The first role of tileQC is to facilitate the conversion of text based Solexa pipeline output to a more flexible SQL database format (in our case the MySQL database server). If a compatible database does not already exist, tileQC will (upon request) create one. Creating a database requires that both the SQL server and the tileQC program be properly configured (see [8] for details). Once the Eland and Q_AG-score data is in database form the full power of both SQL and R may be brought to bear upon the analysis of that data. Encapsulating the database connection within an R object enables the mundane details to be managed invisibly and frees the researcher to focus on the analysis of the data rather than the mechanics of accessing and manipulating that data.
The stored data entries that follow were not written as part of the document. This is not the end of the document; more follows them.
(* ===== verification/Clients.v ===== *)
(** The connections of clients: the reader of Network with the message handler
    [kvs_network_protocol] of Kvstore.

    A connection is served exactly when what was sent back are the replies to the
    messages received, in their order, each handled once in the state the server had
    then; however the bytes were divided by the network. *)

From Stdlib Require Import ZArith Lia.
From S2P Require Import Prelude Runtime RbEngine Engine Codec ArrayEngine HashEngine SkipList Kvengine Buffer Os MappedFile Aof SnapshotFormat SnapshotStore SnapshotLoad Kvstore Execute Server Network.

(** * Definitions *)

Section clients.
Context `{CRuntimeLaws RT} `{OsLaws D} {Ea Er Eh Es : Type}
  `{!Engine RT Ea} `{!Engine RT Er} `{!Engine RT Eh} `{!Engine RT Es}
  `{!EngineLaws RT Ea} `{!EngineLaws RT Er} `{!EngineLaws RT Eh} `{!EngineLaws RT Es}.
Notation engines := (kv_engines Ea Er Eh Es).
Notation W := (server RT D engines).
Notation key_ok := (key_ok (RT := RT) (Ea := Ea) (Er := Er) (Eh := Eh) (Es := Es)).
Implicit Types (v : W) (own : list addr) (b : kvs_output_buffer_t) (msg t reply : bytes).

#[export] Instance server_heap : HasHeap W RT := {| heap_of := heap; set_heap := with_heap |}.

(** The [msg_handler] of the listener. *)
Definition client_handler : Z → bytes → kvs_output_buffer_t → M W (Z * kvs_output_buffer_t * Z) :=
  λ _ msg response, kvs_network_protocol msg response.

(** A server that keeps a log, with the blocks of one connection. *)
Definition held own v : Prop := ∃ F f, server_ok own F f v ∧ kvs_persistence_mode v ≠ KVS_PERSISTENCE_SNAPSHOT.

(** A message was handled: a command was executed, or what cannot be one was refused. *)
Definition answered v t reply v' : Prop :=
  (∃ ts b b' st, starts_with ts t t ∧
     kvs_execute_fields (slice_of <$> ts) b KVS_COMMAND_SOURCE_CLIENT v = Ok (zlen reply, b', st) v' ∧ replied b reply b') ∨
  refused t ∧ v' = v ∧ reply = lit "-ERR invalid or oversized request" ++ crlf.

(** The beginning of a command. *)
Definition waiting msg : Prop := parse_message msg = Incomplete ∧ zlen msg < KVS_MAX_CLIENT_COMMAND_BYTES.

Lemma starts_with_self ts t msg : starts_with ts t msg → starts_with ts t t.
Proof. intros (Ht & Hl & Hle & _). split; [done|]. split; [done|]. split; [done|]. exists []. by rewrite app_nil_r. Qed.

Lemma starts_with_take ts t msg : starts_with ts t msg → take (Z.to_nat (zlen t)) msg = t ∧ 0 < zlen t ≤ zlen msg.
Proof.
  intros (Ht & _ & _ & rest & ->). split.
  - unfold zlen. by rewrite Nat2Z.id, take_app_length.
  - rewrite zlen_app. pose proof (zlen_nonneg rest). apply command_text_pos in Ht. unfold zlen in *. lia.
Qed.

Lemma handle_command ts t msg b own v : zlen msg ≤ SIZE_MAX → reply_buffer b → starts_with ts t msg → (well_formed ts → key_ok ts) →
  held (owned (o_data b) ++ own) v →
  wpx (client_handler 0 msg b) v (λ '(r, b', n) v', 0 ≤ n ≤ zlen msg ∧ held (owned (o_data b') ++ own) v' ∧
    (r < 0 ∨ ∃ reply, r = zlen reply ∧ replied b reply b' ∧ 0 < n ∧ answered v (take (Z.to_nat n) msg) reply v')) (λ _, True).
Proof.
  intros Hsz Hb Hs Hkey (F & f & Hok & Hmode). unfold wpx, client_handler. rewrite (network_command ts t) by done.
  match goal with |- match ?m v with Ok x w' => ?Q | Halt w' => ?G | _ => _ end => change (wpx m v (λ x w', Q) (λ w', G)) end. cbv beta.
  pose proof (client_served ts own F f b v Hb ltac:(by eapply starts_with_message) Hkey Hmode Hok) as Hserved.
  destruct (starts_with_take _ _ _ Hs) as [Htake Ht].
  eapply (wpx_stepx _ _ _ (λ x v', kvs_execute_fields (slice_of <$> ts) b KVS_COMMAND_SOURCE_CLIENT v = Ok x v' ∧
    let '(r, b', _) := x in served own F f b v r b' v')).
  { unfold wpx in *. destruct (kvs_execute_fields _ _ _ v) as [[[r b'] st] v'|v'|] eqn:E; [|done..]. split; [reflexivity|exact Hserved]. }
  intros [[r b'] st] v' (Hrun & (_ & Hm & _) & Hkept & Hr & f' & Hok' & _).
  assert (held (owned (o_data b') ++ own) v') as Hheld by (exists F, f'; split; [done|congruence]).
  pose proof (zlen_nonneg msg). destruct ((r <? 0) || (reply_capacity b' <? r)) eqn:Ebad; apply wpx_ret.
  - split; [lia|]. split; [done|]. left. lia.
  - split; [lia|]. split; [done|]. apply orb_false_iff in Ebad as [Hpos%Z.ltb_ge _]. destruct Hr as [->|(reply & -> & Hrep)]; [lia|].
    right. exists reply. split; [done|]. split; [done|]. split; [lia|]. rewrite Htake. left. exists ts, b, b', st. split; [by eapply starts_with_self|done].
Qed.

Lemma handle_refused msg b own v : msg ≠ [] → refused msg → reply_buffer b → held (owned (o_data b) ++ own) v →
  wpx (client_handler 0 msg b) v (λ '(r, b', n) v', 0 ≤ n ≤ zlen msg ∧ held (owned (o_data b') ++ own) v' ∧
    (r < 0 ∨ ∃ reply, r = zlen reply ∧ replied b reply b' ∧
       (n = 0 ∧ reply = [] ∧ v' = v ∧ waiting msg ∨ 0 < n ∧ answered v (take (Z.to_nat n) msg) reply v'))) (λ _, True).
Proof.
  intros Hne Href Hb Hh. unfold client_handler. apply wp_wpx. eapply wp_mono; [exact (network_refused msg b v Hb Hne Href)|]. intros [[r b'] n] v' (-> & (Hown & _ & Hr & _) & ->).
  rewrite Hown. pose proof (zlen_nonneg msg). destruct Hr as [[-> Hrep]| ->]; [|split; [cbn; lia|]; split; [done|left; lia]].
  rewrite (proj2 (Z.ltb_ge _ 0)) by apply zlen_nonneg. split; [lia|]. split; [done|]. right. eexists. split; [done|]. split; [done|]. right. split.
  - destruct msg as [|x msg]; [done|]. rewrite zlen_cons. pose proof (zlen_nonneg msg). lia.
  - right. split; [|done]. unfold zlen. by rewrite Nat2Z.id, firstn_all.
Qed.

(** The handler is a message server, whatever other coroutines do to a server in a good
    state, as long as the keys clients send fit the engines. *)
Lemma client_message_server (others : W → W → Prop) (sends : Z → bytes → Prop) :
  (∀ own v v', held own v → others v v' → held own v') →
  (∀ fd s msg ts t, sends fd s → msg `suffix_of` s → starts_with ts t msg → well_formed ts → key_ok ts) →
  MessageServer W RT others sends client_handler held answered waiting.
Proof.
  intros Hothers Hkeys. split.
  - intros v. destruct v as [[? ? ?] ? ? ? ?]. done.
  - intros own v (F & f & Hok & Hmode). destruct Hok as ([Hwf Ho] & Hmax & Hlog). apply owns_app in Ho as (Ho1 & Hnd & Hdis).
    eexists. split; [exact Ho1|]. intros own' h Ho'. exists F, f. split; [|done]. split; [|done]. split; [done|]. apply owns_app. by split.
  - done.
  - split; [vm_compute; reflexivity|vm_compute; reflexivity].
  - intros fd s msg b own v Hs Hsuf Hne Hmax Hb Hh. pose proof (zlen_nonneg msg). assert (zlen msg ≤ SIZE_MAX) as Hsz by (unfold INT_MAX, SIZE_MAX in *; lia).
    destruct (parse_message msg) as [[fields n]| |] eqn:Hp.
    + apply parse_message_complete in Hp as (ts & t & Hst & _); [|done].
      eapply wpx_mono; [apply (handle_command ts t msg b own v); [done|done|done|by eapply Hkeys|done]| |done].
      intros [[r b'] c] v' (Hc & Hh' & [Hr|(reply & -> & Hrep & Hpos & Hans)]); (split; [done|]; split; [done|]); [by left|right].
      exists reply. split; [done|]. split; [done|]. right. by split.
    + destruct (Z.lt_ge_cases (zlen msg) KVS_MAX_CLIENT_COMMAND_BYTES) as [Hlt|Hge].
      * unfold wpx, client_handler. rewrite network_waits by done. split; [lia|]. split; [done|]. right. exists []. split; [done|].
        split; [by apply replied_nil|]. left. by split_and!.
      * by apply handle_refused; [|right| |].
    + by apply handle_refused; [|left| |].
Qed.

(** * Properties *)

(** C5: however the network divides what a client sends, the read coroutine hands the
    server the messages in it one after another, each exactly once, and sends exactly
    their replies back in that order.  After any number of turns in which the connection
    is open, the bytes received are the messages handled and a rest, and the bytes sent,
    with less than 64 KiB not sent yet, are the replies; within as many turns as bytes are
    left it waits for more, with every reply sent and no complete message in the rest, or
    is closed.  When it is closed what was sent are the first bytes of the replies, and
    its memory was released.  No byte is read or written outside the buffers. *)
Theorem client_connection_exact {N : Type} `{!Net N W} (others : W → W → Prop) (sends : Z → bytes → Prop) `{!NetLaws N W others sends}
    turns context own (n : N) v :
  (∀ own v v', held own v → others v v' → held own v') →
  (∀ fd s msg ts t, sends fd s → msg `suffix_of` s → starts_with ts t msg → well_formed ts → key_ok ts) →
  (∀ s, sends (cx_fd context) s → kvs_identify_connection (Some s) (zlen s) ≠ KVS_CONNECTION_REPLICA) →
  cx_handler context = client_handler → cx_stream_handler context = None → cx_close_handler context = None →
  net_in n (cx_fd context) = [] → net_out n (cx_fd context) = [] → held (option_list (cx_heap_owned context) ++ own) v →
  let ok := reader_ok others sends client_handler held answered waiting (cx_fd context) v own in
  wpx (server_reader turns context) (n, v) (λ r w, ok r w ∧
    ∃ more, (more ≤ Z.to_nat (i_length (rd_input r)))%nat ∧
      wpx (reader_turns more (cx_fd context) r) w (λ r' w', ok r' w' ∧ (rd_phase r' = Receiving ∨ rd_phase r' = Closed)) (λ _, True)) (λ _, True).
Proof.
  intros Hothers Hkeys Hrep Hhandler Hstream Hclose Hin Hout Hh ok. pose proof (client_message_server others sends Hothers Hkeys) as Hserver.
  eapply wpx_mono; [by eapply (server_reader_spec others sends client_handler held answered waiting turns context own (n, v))| |done].
  intros r w Hok. split; [exact Hok|]. destruct (rd_phase r) eqn:Hp.
  - exists O. split; [lia|]. split; [exact Hok|by left].
  - by eapply (serving_ends others sends client_handler held answered waiting).
  - unfold reader_ok in Hok. by rewrite Hp in Hok.
  - exists O. split; [lia|]. split; [exact Hok|by right].
Qed.
End clients.

(** A client that sends one command, in pieces. *)
Definition demo_context : ntyco_connection_context_t (V := server heap_rt mem_os demo_engines) :=
  ConnectionContext 5 client_handler None None None (Some client_handler) None 5000 None.
Definition demo_net : mem_net :=
  MemNet [WouldBlock; Received (take 3 sample_message); RecvInterrupted; Received (drop 3 sample_message); PeerClosed] [] [] 0.

Lemma sample_stars k : (drop k sample_message !! O) = Some STAR → k = O.
Proof.
  rewrite lookup_drop, Nat.add_0_r. intros Hk. destruct (decide (k < List.length sample_message)%nat) as [Hlt|]; [|rewrite lookup_ge_None_2 in Hk by lia; done].
  assert (Forall (λ i, sample_message !! i = Some STAR → i = O) (seq 0 (List.length sample_message))) as Hall by (apply (bool_decide_unpack _); vm_compute; exact I).
  rewrite Forall_forall in Hall. apply Hall; [apply elem_of_seq; lia|done].
Qed.

Lemma sample_sends_keys (fd : Z) s msg ts t : peer_sends sample_message fd s → msg `suffix_of` s → starts_with ts t msg → well_formed ts → demo_key_ok ts.
Proof.
  intros [rest Hrest] [pre ->] Hs. assert (List.length pre = O) as Hpre.
  { apply sample_stars. rewrite Hrest, <- app_assoc, drop_app_length. destruct Hs as ((d & ls & _ & _ & ->) & _ & _ & more & ->). done. }
  apply length_zero_iff_nil in Hpre as ->. apply (sample_message_keys ts t). destruct Hs as (Ht & Hl & Hle & more & ->).
  split; [done|]. split; [done|]. split; [done|]. exists (more ++ rest). rewrite Hrest. by rewrite app_nil_l, app_assoc.
Qed.

Lemma sample_sends_client (fd : Z) s : peer_sends sample_message fd s → kvs_identify_connection (Some s) (zlen s) ≠ KVS_CONNECTION_REPLICA.
Proof.
  intros [rest Hrest]. unfold kvs_identify_connection. destruct (Z.eqb_spec (zlen s) 0) as [|Hne]; [done|].
  destruct s as [|c s]; [done|]. assert (c = STAR) as -> by (apply (f_equal (lookup O)) in Hrest; cbn in Hrest; congruence). done.
Qed.

#[local] Instance demo_net_net : Net mem_net (server heap_rt mem_os demo_engines) := mem_net_net sample_message (server heap_rt mem_os demo_engines).
#[local] Instance demo_net_laws : NetLaws mem_net (server heap_rt mem_os demo_engines) eq (peer_sends sample_message) :=
  mem_net_laws sample_message (server heap_rt mem_os demo_engines).

Lemma client_connection_exact_witness : ∃ v : server heap_rt mem_os demo_engines, held [] v ∧
  wpx (server_reader 40 demo_context) (demo_net, v) (λ r w, reader_ok eq (peer_sends sample_message) client_handler held answered waiting 5 v [] r w ∧
    ∃ more, (more ≤ Z.to_nat (i_length (rd_input r)))%nat ∧
      wpx (reader_turns more 5 r) w (λ r' w', reader_ok eq (peer_sends sample_message) client_handler held answered waiting 5 v [] r' w' ∧
        (rd_phase r' = Receiving ∨ rd_phase r' = Closed)) (λ _, True)) (λ _, True).
Proof.
  destruct loaded_engines as (es & r & Hwf & Ho & _).
  set (v := Server (PWorld r (p_os (sample_log [])) (p_aof (sample_log []))) es KVS_ROLE_PRIMARY KVS_PERSISTENCE_AOF offline).
  assert (held [] v) as Hh.
  { exists ∅, []. split; [|discriminate]. split; [split; [exact Hwf|exact Ho]|]. split; [vm_compute; discriminate|]. intros _. apply sample_log_ok. }
  exists v. split; [exact Hh|].
  refine (client_connection_exact eq (peer_sends sample_message) 40 demo_context [] demo_net v _ _ _ _ _ _ _ _ _).
  - by intros own v1 v2 H1 ->.
  - apply sample_sends_keys.
  - apply sample_sends_client.
  - reflexivity.
  - reflexivity.
  - reflexivity.
  - reflexivity.
  - reflexivity.
  - exact Hh.
Defined.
Although supplementary to the package's primary purpose of tile-based quality control (QC), this feature is useful in its own right, and simplifies the mechanics of querying a database containing Solexa data. The standard SQL query language is enhanced by the inclusion of a simple form of expression substitution. Here, for example, we see the extraction of five reads covering the location 332,080 in Chromosome I of the C. elegans genome (note the use of #current.table# in the SQL command):

> celegans$runSQL("select seq, type, locus, muta, mutb from #current.table#

where locus >= 332048 and locus <= 332080 and segment = 'CHR_I' limit 5")

seq type locus muta mutb

1 AATTTTTTGAATTTGCTCGCCGCATTTCGACTTTCT U2 332053 23A 28T

2 TGAATTTGCTCGCCGAATTTCGACTTTCTTACAATT U2 332060 21T 30G

3 GAATTTGCTCGCCGAATTTCGACTTTCTGACAATTT U1 332061 20T

4 GAATTTGCTCGCCGAATTTCGCCTTTCTGACACTTG U2 332061 20T 22A

5 GAATTTGCTCGCCGAATTTCGACTTTCTTACAATTT U2 332061 20T 29G

The primary purpose of the package is, of course, tile-based quality control. Often there are patterns in the errors generated during the Solexa sequencing process that become visible when the physical locations of a tile's reads are plotted in colors and sizes that depend upon the category to which they have been assigned by Eland. For this purpose, the tileQC package contains functions that are optimized to create such qualitative displays. The visual representation appears on the left and a relative frequency histogram of the number of reads in each Eland category for that tile appears to the right. The researcher may select which categories of read are to be displayed, and even filter the unique reads based upon whether they match the forward strand, the reverse strand, or either. The homogeneity of the Solexa process ensures that, when the machine is functioning properly, the relative frequencies are similar from tile to tile and distributed uniformly across each tile. Major discrepancies in these conditions are immediately discerned by sight.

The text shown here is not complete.